Asymptotic Complexity

Serial Solution Time Complexity

If we were to naively compute the forces on the particles by iterating through every pair of particles, then we would expect the asymptotic complexity of our simulation to be O(n^2).

However, in our simulation, we have chosen a density of particles sufficiently low so that with n particles, we expect only O(n) interactions. An efficient implementation can reach this time complexity. 

Parallel Speedup

Suppose we have a code that runs in time T = O(n) on a single processor. Then we’d hope to run close to time T/p when using p processors. After implementing an efficient serial O(n) solution, you will attempt to reach this speedup using MPI.

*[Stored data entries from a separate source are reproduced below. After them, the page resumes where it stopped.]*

(* ===== verification/IssueTree.v ===== *)
(** * The closure of an issue's subtree (domain/issue_tree.py).

    The index of an addressed tree, and the one arithmetic over it: what an issue still
    owes and the roster it owes it from. Both searches keep an explicit stack; a step
    function and fuel stand for each loop, and the theorems show which stacks end. *)

From S2P Require Import Prelude PyStr Tracker Errors Gap.

Local Open Scope nat_scope.

Definition RECORD_KINDS : list string := ["tracker"; "decision"].

Definition is_record (issue : TrackerIssue) : bool := existsb (λ l, has_label l issue) RECORD_KINDS.

(** [d.setdefault(k, []).append(v)] *)
Definition dict_append {A} (d : pydict string (list A)) (k : string) (v : A) : pydict string (list A) :=
  dict_set d k (default [] (dict_get d k) ++ [v]).

(** A loop that may not end, and may raise: [None] when the fuel is out. *)
Definition looping (A : Type) : Type := option (result exn A).
#[export] Instance looping_ret : MRet looping := λ A a, Some (Ok a).
#[export] Instance looping_bind : MBind looping := λ A B f m,
  match m with Some (Ok a) => f a | Some (Err e) => Some (Err e) | None => None end.
Definition straight {A} (r : result exn A) : looping A := Some r.

(** ** The index of a tree *)

Notation facts_t := (pydict string TrackerIssue).

Definition index_row (root : string) (ref : ScopeRef) (s : facts_t * pydict string (list string))
    (issue : TrackerIssue) : result exn (facts_t * pydict string (list string)) :=
  let key := issue_key issue in
  raise_if (dict_mem s.1 key) (ScopeReadError "duplicate subtree issue" ref)
    (let facts := dict_set s.1 key issue in
     if decide (key = root) then Ok (facts, s.2)
     else match parent_key issue with
          | None => Err (ScopeReadError "subtree member has no parent" ref)
          | Some parent => Ok (facts, dict_append s.2 parent key)
          end).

Important: You CANNOT use OpenMP for this assignment. All of your parallel speedup must come from distributed memory parallelism (MPI).

Due Date: Thursday March 12th 2026 at 11:59 PM

Instructions

Teams

Note that you will work individually for this assignment. 

Getting Set Up

The starter code is available in the course Github repo and should work out of the box. To get started, we recommend you log in to Perlmutter and download the first part of the assignment. This will look something like the following:

student@local:~> ssh perlmutter-p1.nersc.gov

student@login04:~> git clone git@github.com:your-repo.git

student@login04:~> cd hw3

student@login04:~/hw3> ls

CMakeLists.txt common.h  job-mpi  main.cpp  mpi.cpp job-leaderboard submit.py

There are five files in the base repository. Their purposes are as follows:

  • CMakeLists.txt:

The build system that manages compiling your code.

  • main.cpp:

     A driver program that runs your code.

  • common.h:

A header file with shared declarations

  • job-mpi:

A sample job script to run the MPI executable

  • mpi.cpp — You may modify this file:

A skeleton file where you will implement your mpi simulation algorithm. It is your job to write an algorithm within the simulate_one_step and gather_for_save functions.

  • job-leaderboard:

Job script that will benchmark your implementation comprehensively and produce output appropriate for submission to the leaderboard.

  • submit.py:

Script that will submit the output of job-leaderboard to the online leaderboard for this assignment.

  • verf/:

A directory containing correct serial and parallel outputs that is used by job-leaderboard to verify correctness.

  • check-correctness.py:

Script that can be used to check correctness the same way as was done in HW2.

Please do not modify any of the files besides mpi.cpp.

Building our Code

First, we need to make sure that the CMake module is loaded.

student@login04:~/hw3> module load cmake

You should put the above command in your ~/.bash_profile file to avoid typing them every time you log in.

Next, let’s build the code. CMake prefers out of tree builds, so we start by creating a build directory.

student@login04:~/hw3> mkdir build

student@login04:~/hw3> cd build

student@login04:~/hw3/build>

Next, we have to configure our build. We can either build our code in Debug mode or Release mode. In debug mode, optimizations are disabled and debug symbols are embedded in the binary for easier debugging with GDB. In release mode, optimizations are enabled, and debug symbols are omitted. For example:

student@login04:~/hw3/build> cmake -DCMAKE_BUILD_TYPE=Release ..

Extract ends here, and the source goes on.